No, it is not a liability, because when we are taking a look at the definition of a liability is when present obligation, this is a duty you can’t avoid. No ruling has happened saying when is the training will start, but they did mention that you would like to train their employees there is obligation. Past event, transaction/obligation that has occurred. The event has happened which is Classic Clocks will train their employees how to use the features of the equipment.

Transfer of economic resources, payment of cash. No cash amount has been decided and no cash has been paid. As it is not a liability it should be a provision liability. A provision shall be recognised when: an entity has a present obligation as a result of a past event, it is probable that an outflow of resources embodying economic benefits will be required to settle the obligation, a reliable estimate can be made of the amount of the obligation.

Question 5(6 marks)

Hygiene4U Pty Ltd is a business that cleans and polishes walkways in hospitals around Australia. The accountant, Phuong, has sought your advice on the treatment of the following items in the financial statements as at 30 June 2020.

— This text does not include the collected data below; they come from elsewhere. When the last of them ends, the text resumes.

(** [df.drop_duplicates()] (keep='first'): a row is kept unless an equal
    row was kept before it; rows are compared on all their values, missing
    values comparing equal as in [DataFrame.duplicated]. *)
Fixpoint drop_dup_aux (seen : list frame_row) (rows : list frame_row)
    : list frame_row :=
  match rows with
  | [] => []
  | r :: rs =>
      if existsb (row_eqb r) seen then drop_dup_aux seen rs
      else r :: drop_dup_aux (r :: seen) rs
  end.

Definition drop_duplicates (rows : list frame_row) : list frame_row :=
  drop_dup_aux [] rows.

Definition column_cells (df : dataframe) (j : nat) : list cell :=
  map (fun r => nth j r CNaN) (df_rows df).

Definition is_nan (c : cell) : bool :=
  match c with CNaN => true | _ => false end.

(** [Series.nunique()] (dropna=True). *)
Fixpoint nunique_aux (seen : list cell) (cs : list cell) : nat :=
  match cs with
  | [] => length seen
  | c :: cs' =>
      if is_nan c || existsb (cell_eqb c) seen then nunique_aux seen cs'
      else nunique_aux (c :: seen) cs'
  end.

Definition nunique (cs : list cell) : nat := nunique_aux [] cs.

Record analysis_result := mk_analysis {
  total_rows : nat;
  total_columns : nat;
  columns : list string;
  null_counts : list (string * nat);
  duplicate_rows : nat;
  column_stats : list (string * (nat * string))
}.
(** X8. Whatever the create shape accepts, the read shape can show: a body
    accepted by [IndicatorsPost], once it also carries an integer
    [indicator_id], is accepted by [Indicators], with the same value for each
    of the six fields the two shapes share. *)
Theorem indicators_post_body_accepted_by_indicators :
  forall (rt : Runtime) (body : dict) (r : instance) (v : value) (z : Z),
    BaseModel_init IndicatorsPost.cls body = Ok r ->
    dict_get body "indicator_id" = Some v ->
    validate_type TInt v = Some (VInt z) ->
    exists r',
      BaseModel_init Indicators.cls body = Ok r'
      /\ getattr r' "indicator_id" = Some (VInt z)
      /\ forall n, In n (declared IndicatorsPost.cls) -> getattr r' n = getattr r n.
Proof.
  intros rt body r v z H Hid Hty.
  assert (Hpresent : forall n, In n (declared IndicatorsPost.cls) -> dict_get body n <> None).
  { intros n Hn. apply in_map_iff in Hn as (f & <- & Hf).
    destruct (proj1 (init_accepts_iff IndicatorsPost.cls body eq_refl)
                (ex_intro _ r H) f Hf) as [w [ Hw | Hw ]].
    - apply validate_field_supplied in Hw as (v0 & -> & _). discriminate.
    - apply validate_field_defaulted in Hw as [_ Hd]. simpl in Hf.
      destruct Hf as [ <- | [ <- | [ <- | [ <- | [ <- | [ <- | [] ]]]]]]; discriminate. }
  assert (Hown : validate_field (Field "indicator_id" TInt Required) body = Supplied (VInt z)).
  { apply validate_field_supplied. exists v. auto. }
  assert (Hfields : forall f, In f (cls_fields Indicators.cls) ->
            takes_over IndicatorsPost.cls f body
            \/ exists w, validate_field f body = Supplied w \/ validate_field f body = Defaulted w).
  { intros f Hf. simpl in Hf.
    destruct Hf as [ <- | [ <- | [ <- | [ <- | [ <- | [ <- | [ <- | [] ]]]]]]];
      first [ right; exists (VInt z); left; exact Hown | left; take_over Hpresent ]. }
  destruct (shape_transfer IndicatorsPost.cls Indicators.cls body r
              eq_refl eq_refl indicators_post_declared_NoDup indicators_declared_NoDup H
              Hfields) as (r' & Hr' & Hsame).
  exists r'. split; [ exact Hr' | ]. split.
  - destruct (init_getattr Indicators.cls body r' (Field "indicator_id" TInt Required)
                eq_refl indicators_declared_NoDup Hr') as (w & Hw & Hpass);
      [ simpl; tauto | ].
    cbn [fname] in Hw. rewrite Hw. rewrite Hown in Hpass.
    destruct Hpass as [ [= ->] | Hbad ]; [ reflexivity | discriminate ].
  - intros n Hn. simpl in Hn.
    destruct Hn as [ <- | [ <- | [ <- | [ <- | [ <- | [ <- | [] ]]]]]];
      same_attr Hsame Hpresent (cls_fields Indicators.cls).
Qed.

During June 2020, Hygiene4U Pty Ltd was involved in a court case. The plaintiff sought compensation for harm caused when visiting the hospital. They slipped and fell over on one of the walkways due to chemicals used to clean the floors being spilled and not cleaned up. The plaintiff received broken bones and loss of income as they were unable to work while injured. At present, Hygiene4U Pty Ltd has been found guilty, but the judge has yet to award damages. The damages that Hygiene4U Pty Ltd will need to pay are estimated to be from $200,000 to $800,000. Phuong would like to include the damages as a liability in balance sheet of Hygiene4U Pty Ltd for the 2020 financial year.

Required:

Discuss whether the damages should be recognised as a liability in the Statement of Financial Position. Alternatively, what would you recommend to the manager the item be recorded as? Justify your answer with reference to the Conceptual Framework definition and recognition criteria of a liability, and AASB 137 Provisions, Contingent Liabilities, and Contingent Assets.

ANSWER HERE

-Present obligation exists:

Yes, company is obliged to pay damages by the court.

Legally enforceable obligation – so no “practical ability to avoid”.

-Transfer economic resource:

Yes, damages to be paid to plaintiff.

-Past events:

Yes, the decision of the court has created the present obligation, but not yet to award damages.

– Discuss recognition criteria for liability and apply facts:

Recognise if:

1. It meets the definition of liability.

2. The liability recognised will provide users with useful information:

Relevance: existence certainty of liability – Hygiene4U is liable to pay plaintiff.

Faithful representation: court has yet to determine damages, the amount cannot be reliably estimated. Will it be $200,000 to $800,000.

– Conclusion: obligation to pay damages “cannot” be recorded as a liability as it cannot reliably measured. Disclose it in the Notes as a contingent liability.